@twistyizzy I don't "shut down", I respond to nonsense with data and facts. Those who cannot reply then attack me. It's a tad different.
You, @Araminta1003 and others have the textbook behaviour of a toxic internet troll: you attack me personally, eg comparing me to a racist charlatan of the past who had falsified his research, then try to deflect away from the issue, eg talking about white guilt, or saying that other problems are more pressing. That's one of the oldest dirty tricks on the book: when you are cornered and cannot disprove an argument, attack the person and shift the focus away. By this logic, nothing should ever be discussed, because there will always be a more pressing matter.
Talking about "white guilt" is laughable. You don't even know my race, and, frankly, what relevance would that have?
The white guilt you mention is what caused leftist extremists in California to cancel advanced calculus classes in secondary schools, because not enough black and latino students were taking them (mostly white and Asian). That's madness, and I have already criticised it harshly. So, no, my attitude is the exact opposite.
I don't want to "level down". I advocate a system where comprehensive schools, based on continuous assessment (not a one-off overtutored test), channel kids towards what is best for them, which will be vocational qualifications for some, and more advanced academic subjects for others.
@Araminta1003 How on Earth would Cyril Burt "represent me"? He thought that having studied Classics at Oxford gave him the right to study areas he knew nothing about, wanted to prove his racist hypotheses, and, when he failed to do so, he falsified his research.
And no, I don't want to "cancel" anyone. On the contrary: I want Cyril Burt and the story behind the 11+ to be studied, acknowledged, remembered. That's the exact opposite of "cancelling".
Just like we don't cancel the dictators and monsters of the past: we study them, to learn from past mistakes, and try to avoid them in the future.

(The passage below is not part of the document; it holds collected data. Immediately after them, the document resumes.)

(* ===== verification/JobSafety.v ===== *)
(** * What every interleaving of the job engine keeps

    The tasks of the worker and the job routes of the web server share the
    tables [patch_jobs] and [patch_job_hosts] without any lock.  The
    configurations reachable by any interleaving of their effects, with faulty
    statements, any agent answers and any number of requests, keep the
    invariants of this file: they come from the guards of the statements and
    from what each task knows of the row it read. *)

From S2P Require Import Prelude Conc Schema Windows Statements SelfUpgrade JobExecutor WsRelay.
From S2P Require Import Rbac Scheduler JobsApi Upgrades Scenario.

(** ** The meaning of the effects

    Before an effect the other components may have changed the tables they own
    ([env]).  A faulty statement answers an error, its change applied or not;
    the worker's clock is the database's, unless faults are considered. *)
Definition eff_step (env : db -> db -> Prop) (faulty : Prop) (X : Type) (e : eff X) (s : db) (x : X)
    (s' : db) : Prop :=
  exists s1, env s s1 /\
    match e in eff Y return Y -> Prop with
    | Sql q => fun x =>
        (x = (exec_stmt q s1).1 /\ s' = (exec_stmt q s1).2) \/
        (faulty /\ exists m, x = Err m /\ (s' = s1 \/ s' = (exec_stmt q s1).2))
    | UtcNow => fun t => s' = s1 /\ (faulty \/ t = db_now s1)
    | _ => fun _ => s' = s1
    end x.

(** The pollers, the enrolment and the window routes write the other tables. *)
Definition other_writers (s s1 : db) : Prop :=
  db_jobs s1 = db_jobs s /\ db_pjhs s1 = db_pjhs s /\ db_now s <= db_now s1.

(** A task that runs alone on a database without faults: only time passes. *)
Definition clock_only (s s1 : db) : Prop := exists t, db_now s <= t /\ s1 = set_now t s.

Definition concurrent : EffectSem eff db := eff_step other_writers True.
Definition alone : EffectSem eff db := eff_step clock_only False.

(** ** The tasks *)
Section Tasks.
Context (cfg : worker_config) (show_time : Z -> string) (parse_event : string -> option ws_event).

Definition discard {A} (p : prog eff A) : prog eff unit := bind p (fun _ => skip).

(** Body of a spawned task.  Sending e-mails does not touch the tables; a relay
    starts as an entry task, with the frames it will receive. *)
Definition task_body (t : task) : list (prog eff unit) :=
  match t with
  | TProcessJob job => [process_job job]
  | TExecuteHostJob job host id => [execute_host_job job host id]
  | TPollSingle row => [poll_single_host cfg row]
  | TJobEmails _ _ _ _ => []
  | TRelay _ => []
  end.

Definition spawned (X : Type) (e : eff X) : list (prog eff unit) :=
  match e with Spawn t => task_body t | _ => [] end.

(** What may start at any time: the timers, a notification, a relay on any
    stream, and the requests. *)
Inductive entry : prog eff unit -> Prop :=
| entry_scan : entry (periodic_scan show_time cfg)
| entry_notify job : entry (process_job job)
| entry_scheduler : entry scheduler_tick
| entry_relay_tick active : entry (discard (ws_relay_tick active))
| entry_relay row frames : entry (relay_one_job parse_event row frames)
| entry_relay_poll n row a last : entry (relay_one_job_poll n cfg row a last)
| entry_create auth req : entry (discard (create_job auth req))
| entry_cancel auth id : entry (discard (cancel_job auth id))
| entry_rollback auth id : entry (discard (rollback_job auth id))
| entry_upgrade auth win im valid : entry (discard (create_upgrade_jobs auth win im valid)).

(** The configurations reachable from a database on which no task runs. *)
Definition reachable (d d' : db) : Prop :=
  exists ts, rtc (@cstep _ _ concurrent _ spawned entry) (d, []) (d', ts).
End Tasks.

(** ** The invariants *)

(** The outcome of a host entry: everything but the agent's job id. *)
Definition outcome (r : patch_job_host) : patch_job_host :=
  PatchJobHost (h_job r) (h_host r) (h_status r) None (h_retry_count r) (h_output r) (h_error r)
    (h_retry_next_at r) (h_last_error r) (h_started_at r) (h_completed_at r).

(** [r'] may follow [r]: the entry is of the same job and host, and what
    was terminal has the same outcome. *)
Definition row_follows (r r' : patch_job_host) : Prop :=
  h_job r' = h_job r /\ h_host r' = h_host r /\
  (terminal (h_status r) = true -> outcome r' = outcome r).

Definition retries_bounded (d : db) : Prop :=
  forall id r, db_pjhs d !! id = Some r -> 0 <= h_retry_count r <= 3.

(** Referential integrity: each entry has its job, at most one entry per job
    and host, and at most one active automatic job per window and host. *)
Definition entries_wf (d : db) : Prop :=
  (forall id r, db_pjhs d !! id = Some r -> is_Some (db_jobs d !! h_job r)) /\
  (forall id1 id2 r1 r2, db_pjhs d !! id1 = Some r1 -> db_pjhs d !! id2 = Some r2 ->
     h_job r1 = h_job r2 -> h_host r1 = h_host r2 -> id1 = id2) /\
  auto_index_ok (db_jobs d) = true.

(** A statement sets a retry counter that is in bounds. *)
Definition stmt_ok {X} (q : stmt X) : Prop :=
  match q with UpdPending _ n _ _ => 0 <= n <= 3 | _ => True end.

(** The retry counter of an updated entry. *)
Definition retry_kept (bounded : Prop) (r r' : patch_job_host) : Prop :=
  bounded -> h_retry_count r' = h_retry_count r \/ 0 <= h_retry_count r' <= 3.

(** What a statement may do to the two job tables. *)
Inductive change (bounded : Prop) (d d' : db) : Prop :=
| change_rows :
    db_jobs d' = db_jobs d -> dom (db_pjhs d') = dom (db_pjhs d) ->
    (forall id r r', db_pjhs d !! id = Some r -> db_pjhs d' !! id = Some r' ->
       row_follows r r' /\ retry_kept bounded r r') ->
    change bounded d d'
| change_job :
    db_pjhs d' = db_pjhs d -> dom (db_jobs d) ⊆ dom (db_jobs d') -> auto_index_ok (db_jobs d') = true ->
    change bounded d d'
| new_job jobs :
    db_pjhs d' = db_pjhs d -> jobs = db_jobs d' -> dom (db_jobs d) ⊆ dom jobs ->
    (auto_index_ok (db_jobs d) = true -> auto_index_ok jobs = true) -> change bounded d d'
| new_entry id job host :
    db_jobs d' = db_jobs d -> db_pjhs d !! id = None ->
    db_pjhs d' = <[id := new_pjh job host]> (db_pjhs d) -> is_Some (db_jobs d !! job) ->
    count_where (of_pair job host) (db_pjhs d) <= 0 -> change bounded d d'
| new_auto id job host j :
    db_pjhs d !! id = None -> db_jobs d !! job = None ->
    db_jobs d' = <[job := j]> (db_jobs d) -> auto_index_ok (db_jobs d') = true ->
    db_pjhs d' = <[id := new_pjh job host]> (db_pjhs d) -> change bounded d d'.

(** ** Statements *)

Lemma row_follows_refl r : row_follows r r.
Proof. done. Qed.

Lemma change_refl b d : change b d d.
Proof.
  apply change_rows; [done..|]. intros id r r' Hr Hr'. simplify_eq. split; [done|]. by left.
Qed.

(** An update of some of the rows. *)
Lemma change_update (b : Prop) d sel (f : patch_job_host -> patch_job_host) m :
  (forall k, m !! k = (fun r => if sel k r : bool then f r else r) <$> db_pjhs d !! k) ->
  (forall k r, sel k r = true -> row_follows r (f r) /\ retry_kept b r (f r)) ->
  change b d (set_pjhs m d).
Proof.
  intros Hm Hf. apply change_rows; simpl; [done| |].
  - apply set_eq. intros k. rewrite !elem_of_dom, Hm. by rewrite fmap_is_Some.
  - intros id r r' Hr. rewrite Hm, Hr. simpl. intros [= <-].
    destruct (sel id r) eqn:Hs; [by apply (Hf id)|]. split; [done|]. by left.
Qed.

Lemma change_update_one (b : Prop) d id (g : patch_job_host -> bool) f :
  (forall r, g r = true -> row_follows r (f r) /\ retry_kept b r (f r)) ->
  change b d (on_pjhs (update_one id g f) d).2.
Proof.
  intros Hf. unfold on_pjhs. pose proof (update_one_lookup id g f (db_pjhs d)) as Hl.
  destruct (update_one id g f (db_pjhs d)) as [n m]; simpl in *.
  eapply (change_update b d (fun k r => bool_decide (k = id) && g r) f).
  - intros k. rewrite Hl. by destruct (db_pjhs d !! k).
  - intros k r. rewrite andb_true_iff. intros [_ Hg]. auto.
Qed.

Lemma change_update_where (b : Prop) d (g : patch_job_host -> bool) f :
  (forall r, g r = true -> row_follows r (f r) /\ retry_kept b r (f r)) ->
  change b d (on_pjhs (update_where g f) d).2.
Proof.
  intros Hf. unfold on_pjhs. eapply (change_update b d (fun _ r => g r) f); [|auto].
  intros k. by rewrite <- update_where_lookup.
Qed.

Lemma change_writes_jobs {X} (b : Prop) (d : db) (xd : X * db) :
  db_pjhs xd.2 = db_pjhs d -> dom (db_jobs d) ⊆ dom (db_jobs xd.2) ->
  change b d (writes_jobs xd d).2.
Proof.
  intros Hp Hd. unfold writes_jobs. destruct (auto_index_ok (db_jobs xd.2)) eqn:Hi; simpl.
  - by apply change_job.
  - apply change_refl.
Qed.

Lemma on_jobs_update id g f d :
  db_pjhs (on_jobs (update_one id g f) d).2 = db_pjhs d /\
  dom (db_jobs d) ⊆ dom (db_jobs (on_jobs (update_one id g f) d).2).
Proof.
  unfold on_jobs. pose proof (update_one_lookup id g f (db_jobs d)) as Hl.
  destruct (update_one id g f (db_jobs d)) as [n m]; simpl in *. split; [done|].
  intros k. rewrite !elem_of_dom, Hl. by destruct (db_jobs d !! k).
Qed.

Lemma auto_index_insert_fresh job j m :
  m !! job = None -> active_auto_key j = None -> auto_index_ok m = true ->
  auto_index_ok (<[job := j]> m) = true.
Proof.
  unfold auto_index_ok. rewrite !bool_decide_eq_true. intros Hf Hk Hm.
  rewrite (map_to_list_insert m job j Hf). simpl. by rewrite Hk.
Qed.

Lemma fresh_dom {A} (m : gmap uuid A) : m !! fresh (dom m) = None.
Proof. apply not_elem_of_dom, is_fresh. Qed.

Lemma terminal_guard r : not_terminal r = true -> terminal (h_status r) = true -> False.
Proof. unfold not_terminal. by destruct (terminal (h_status r)). Qed.

(** A guarded update keeps the outcome of terminal rows. *)
Lemma row_update_guarded (b : Prop) r r' :
  h_job r' = h_job r -> h_host r' = h_host r -> terminal (h_status r) = false ->
  retry_kept b r r' -> row_follows r r' /\ retry_kept b r r'.
Proof. intros. split; [|done]. split_and!; [done|done|]. intros Ht. congruence. Qed.

Ltac guarded_update :=
  first [apply change_update_one | apply change_update_where]; intros r Hg;
  unfold of_pair, of_job, not_terminal, has_status in Hg; simplify_eq/=;
  first [ by split; [done | left]
        | apply row_update_guarded; [done | done | by destruct (h_status r); destruct_and?; simplify_eq/=;
              repeat case_bool_decide | first [by left | by right | by intros ?; right] ] ].

Lemma change_same b d d' : db_jobs d' = db_jobs d -> db_pjhs d' = db_pjhs d -> change b d d'.
Proof.
  intros Hj Hp. apply change_rows; [done|by rewrite Hp|]. intros id r r' Hr Hr'.
  rewrite Hp in Hr'. simplify_eq. split; [done|]. by left.
Qed.

Lemma change_host_version b d host v : change b d (writes (upd_host_version host v d)).2.
Proof.
  unfold upd_host_version. destruct (update_one _ _ _ (db_hosts d)) as [n m]. by apply change_same.
Qed.

Lemma change_ins_auto b d win host ar dl : change b d (ins_auto_job win host ar dl d).2.
Proof.
  unfold ins_auto_job. cbn zeta.
  destruct (auto_index_ok _) eqn:Hi; simpl; [|apply change_refl].
  destruct (_ && _); simpl; [|apply change_refl].
  eapply new_auto; simpl; [apply fresh_dom|apply fresh_dom|done|done|done].
Qed.

Lemma active_auto_key_created j u : j_created_by j = Some u -> active_auto_key j = None.
Proof. unfold active_auto_key. intros ->. rewrite (bool_decide_false (Some u = None)) by done. by rewrite andb_false_r. Qed.

Lemma active_auto_key_no_host j : j_auto_host j = None -> active_auto_key j = None.
Proof. unfold active_auto_key. intros ->. by destruct (_ && _), (j_window j). Qed.

Lemma change_ins_job b d k cb p w im sel n ar dl : change b d (ins_job k cb p w im sel n ar dl d).2.
Proof.
  unfold ins_job. destruct (match w with Some _ => _ | None => _ end); simpl; [|apply change_refl].
  eapply new_job; simpl; [done|done|set_solver|].
  apply auto_index_insert_fresh; [apply fresh_dom|by apply active_auto_key_no_host].
Qed.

Again: if Burt's hypotheses had been proven eventually, it would be different. they were not.
The 11+ was rooted in eugenics, it was born to distinguish the genetically "superior" children, its author falsified his research because he was unable to prove his hypotheses, and, to this day, there continues to be no scientific backing for that approach.
You seem to have completely ignored everything I said, and gone for the lazy cheap flawed approach of assuming that whoever opposes the 11+ must be some kind of cancel culture extremist. Ironically, in so doing you have shown a level of text comprehension skills far below what is typically expected at the 11+ !!!